Cari amici, grazie perché favorite uno sviluppo umano della ricerca. Spesso, purtroppo, si inseguono le vie redditizie degli utili, dimenticando che prima delle opportunità di guadagno ci sono le necessità degli ammalati. Esse si evolvono continuamente e occorre perciò prepararsi ad affrontare patologie e disagi sempre nuovi. Ho in mente, tra gli altri, quelli di molti anziani e quelli legati alle tante malattie rare, che non si sa cosa siano, ancora non ci sono state le ricerche per capirle bene…
La sanità cattolica deve fare rete
Oltre a promuovere la ricerca, voi aiutate chi non ha mezzi economici per sostenere le spese universitarie e affrontate costi rilevanti che il bilancio ordinario non può sostenere. Penso in particolare all’impegno già affrontato per il Centro Covid, per il Pronto Soccorso e per la recente realtà dell’Hospice. Tutto ciò è molto buono, è bello far fronte a urgenze maggiori con aperture sempre più grandi. Ed è importante farlo insieme. Sottolineo questa parola semplice e al contempo difficile da vivere: insieme. La pandemia ci ha mostrato l’importanza di connetterci, di collaborare, di affrontare uniti i problemi comuni. La sanità, in particolare cattolica, ha e avrà sempre più bisogno di questo, di stare in rete, che è un modo di esprimere l’insieme. Non è più tempo di seguire in modo isolato il proprio carisma.
Ai Paesi più poveri non servono elemosine
La carità esige il dono: il sapere va condiviso, la competenza va partecipata, la scienza va messa in comune. La scienza – dico –, non soltanto i prodotti della scienza che, se offerti da soli, rimangono dei cerotti in grado di tamponare il male ma non di curarlo in profondità. Questo vale ad esempio per i vaccini: è urgente aiutare i Paesi che ne hanno di meno, ma occorre farlo con piani lungimiranti, non motivati solo dalla fretta delle nazioni benestanti di stare più sicure. I rimedi vanno distribuiti con dignità, non come elemosine pietose.

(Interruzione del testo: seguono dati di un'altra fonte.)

(* ===== verification/Ports.v ===== *)
(** * The ports of the domain (internal/domain/ports)

    Error values, the records that cross the interfaces, and one constructor per
    interface method the services and handlers call. The constructors are typed
    by what the method returns: [error + A] for Go's [(A, error)], [option error]
    for a lone [error]. A method that answers a pointer that may be nil answers
    an [option]. *)

From Stdlib Require Import ZArith Lia.
From stdpp Require Import base list strings option.
From S2P Require Import Prelude GoFmt LValue LExtract LParse LRoundtrip Smus Effects.

Open Scope Z_scope.

(** ** Errors

    The sentinel values the code compares against, the error of [strconv], and
    [fmt.Errorf] with its message, alone or wrapping an error with [%w]. *)

Inductive error : Type :=
| ErrUserNotFound
| ErrBanNotFound
| ErrInvalidCredentials
| ErrTokenInvalid
| errCrossUserDenied
| ErrNoRows
| ErrTxDone
| ErrQueueClosed
| NumError (num : bytes) (reason : num_error)
| Errorf (msg : string)
| Wrapf (msg : string) (wrapped : error).

#[export] Instance num_error_eq_dec : EqDecision num_error.
Proof. solve_decision. Defined.
#[export] Instance error_eq_dec : EqDecision error.
Proof. solve_decision. Defined.

(** [errors.Is]: the target is found along the wrapping chain. *)
Fixpoint errors_Is (err target : error) : bool :=
  bool_decide (err = target) ||
  match err with
  | Wrapf _ w => errors_Is w target
  | _ => false
  end.

(** ** Records *)

Record ConnectionInfo := mkConnectionInfo {
  ci_ClientID : string;
  ci_IP : string;
  ci_ConnectedAt : Z;
  ci_LastActivityAt : Z
}.

Record User := mkUser {
  u_ID : Z;
  u_UUID : string;
  u_Username : string;
  u_PasswordHash : string;
  u_UserLevel : Z;
  u_CreatedAt : Z
}.

Record Ban := mkBan {
  ban_ID : Z;
  ban_UUID : string;
  ban_UserID : option Z;
  ban_IPAddress : option string;
  ban_Reason : string;
  ban_ExpiresAt : option Z;
  ban_RevokedAt : option Z;
  ban_CreatedAt : Z
}.

Record TokenPayload := mkTokenPayload {
  tp_CharacterName : string;
  tp_UserLevel : Z;
  tp_AccountID : Z
}.

Record EmailMessage := mkEmailMessage {
  em_From : string;
  em_To : string;
  em_Subject : string;
  em_SMTPHost : string;
  em_Body : string
}.

Record ScriptMessage := mkScriptMessage {
  sm_Subject : string;
  sm_SenderID : string;
  sm_Content : option LValue
}.

(** ** Methods *)

(** [SessionStore] (ports/session_store.go). [now] is the clock reading the
    implementation takes inside the call. *)
Inductive ss_op : Type -> Type :=
| RegisterConnection (clientID ip : string) (now : Z) : ss_op unit
| UnregisterConnection (clientID : string) : ss_op unit
| GetConnection (clientID : string) : ss_op (option ConnectionInfo)
| GetAllConnections : ss_op (list ConnectionInfo)
| IsConnected (clientID : string) : ss_op bool
| UpdateLastActivity (clientID : string) (now : Z) : ss_op unit
| SetUserAttribute (clientID attrName : string) (value : LValue) : ss_op unit
| GetUserAttribute (clientID attrName : string) : ss_op LValue
| GetUserAttributeNames (clientID : string) : ss_op (list string)
| DeleteUserAttribute (clientID attrName : string) : ss_op unit
| JoinRoom (roomName clientID : string) : ss_op unit
| LeaveRoom (roomName clientID : string) : ss_op unit
| GetRoomMembers (roomName : string) : ss_op (list string)
| GetClientRooms (clientID : string) : ss_op (list string)
| LeaveAllRooms (clientID : string) : ss_op unit.

(** The part of [DBAdapter] (ports/database.go) the services use. *)
Inductive db_op : Type -> Type :=
| CreateApplication (appName : string) : db_op unit
| DeleteApplication (appName : string) : db_op unit
| SetApplicationAttribute (appName attrName : string) (value : LValue) : db_op unit
| GetApplicationAttribute (appName attrName : string) : db_op LValue
| GetApplicationAttributeNames (appName : string) : db_op (list string)
| DeleteApplicationAttribute (appName attrName : string) : db_op unit
| SetPlayerAttribute (appName userID attrName : string) (value : LValue) : db_op unit
| GetPlayerAttribute (appName userID attrName : string) : db_op LValue
| GetPlayerAttributeNames (appName userID : string) : db_op (list string)
| DeletePlayerAttribute (appName userID attrName : string) : db_op unit
| CreateUser (username passwordHash : string) (userLevel : Z) : db_op unit
| GetUser (username : string) : db_op User
| DeleteUser (username : string) : db_op unit
| CreateBan (userID : option Z) (ipAddress : option string) (reason : string)
    (expiresAt : option Z) : db_op unit
| GetActiveBanByUserID (userID : Z) : db_op (option Ban)
| GetActiveBanByIP (ipAddress : string) : db_op (option Ban)
| RevokeBan (banID : Z) : db_op unit.

(** Connections are pointers, compared by identity. *)
Definition conn : Type := nat.

(** [ConnPool] (inbound/conn_pool.go), which is also the [ConnectionWriter], and
    [conn.Close()] on a connection. *)
Inductive pool_op : Type -> Type :=
| Register (c : conn) (clientID : string) : pool_op unit
| Unregister (c : conn) : pool_op string
| CurrentID (c : conn) : pool_op string
| WriteToClient (clientID : string) (data : bytes) : pool_op (option error)
| RemapClientID (oldID newID : string) : pool_op bool
| DisconnectClient (clientID : string) : pool_op (option error)
| CloseConn (c : conn) : pool_op unit.

(** The in-memory movie table of [MovieManager] with its [Movie] and [Group]
    objects (mus/movie.go, mus/group.go); objects are referred to by location. *)
Definition loc : Type := nat.

Inductive movie_op : Type -> Type :=
| GetOrCreateMovie (movieID : string) : movie_op loc
| GetMovie (movieID : string) : movie_op (option loc)
| GetMovies : movie_op (list string)
| DeleteMovie (movieID : string) : movie_op unit
| AddGroup (movie : loc) (name : string) (group : loc) : movie_op unit
| RemoveGroup (movie : loc) (name : string) : movie_op unit
| GetGroup (movie : loc) (name : string) : movie_op (option loc)
| GetGroupNames (movie : loc) : movie_op (list string)
| GetGroupCount (movie : loc) : movie_op Z
| AllocGroup (name movieID : string) (persistent : bool) : movie_op loc
| Group_GetAttribute (group : loc) (name : string) : movie_op LValue
| Group_SetAttribute (group : loc) (name : string) (value : LValue) : movie_op unit
| Group_DeleteAttribute (group : loc) (name : string) : movie_op unit
| Group_GetAttributeNames (group : loc) : movie_op (list string).

(** [TimerManager] (ports/timer.go). *)
Inductive timer_op : Type :=
| SetServerKillTimer (minutes : Z)
| CancelServerKillTimer
| SetUserKillTimer (clientID : string) (minutes : Z)
| CancelUserKillTimer (clientID : string).

(** All the calls a handler makes. The password hashing library, the token
    store, the script engine, the mailer and the rate limiter are ports too. *)
Inductive port : Type -> Type :=
| Sess {X} (op : ss_op X) : port (error + X)
| Db {X} (op : db_op X) : port (error + X)
| Pool {X} (op : pool_op X) : port (option X)
| Mov {X} (op : movie_op X) : port X
| Timer (op : timer_op) : port unit
| SendEmail (m : EmailMessage) : port (option error)
| ValidateToken (token : string) : port (error + TokenPayload)
| CompareHashAndPassword (hash password : string) : port (option error)
| GenerateFromPassword (password : string) : port (error + string)
| HasScript (subject : string) : port bool
| Execute (m : ScriptMessage) : port (error + option LValue)
| Allow (key : string) : port bool
| IsIPBanned (host : string) : port bool
| Now : port Z.

(** Programs over the ports. *)
Abbreviation M := (prog port).

(** Calls, and the [if err != nil] idiom on their answers. *)
Definition sess {X} (op : ss_op X) : M (error + X) := call_ (Sess op).
Definition db {X} (op : db_op X) : M (error + X) := call_ (Db op).
(** A pool method may panic (a write without a mutex entry dereferences nil):
    it then has no answer. *)
Definition pool {X} (op : pool_op X) : M X :=
  o ← call_ (Pool op); lift (match o with Some x => Ret x | None => Panic end).
Definition mov {X} (op : movie_op X) : M X := call_ (Mov op).

(** [err_of r]: the error component of an answer. *)
Definition err_of {A} (r : error + A) : option error :=
  match r with inl e => Some e | inr _ => None end.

Per fare del bene davvero, occorre promuovere la scienza e la sua applicazione integrale: capire i contesti, radicare le cure, far crescere la cultura sanitaria. Non è facile, è una vera e propria missione, e auspico che la sanità cattolica sia in questo senso sempre più attiva, come espressione di una Chiesa estroversa, di una Chiesa in uscita. Vi incoraggio a proseguire in questa direzione, accogliendo il vostro lavoro come un servizio alle ispirazioni e alle sorprese dello Spirito, che lungo il cammino vi fa incontrare tante situazioni bisognose di vicinanza e di compassione. Prego per voi, vi rinnovo la mia gratitudine e vi do la Benedizione. E vi chiedo, per favore, di continuare a pregare per me. Grazie.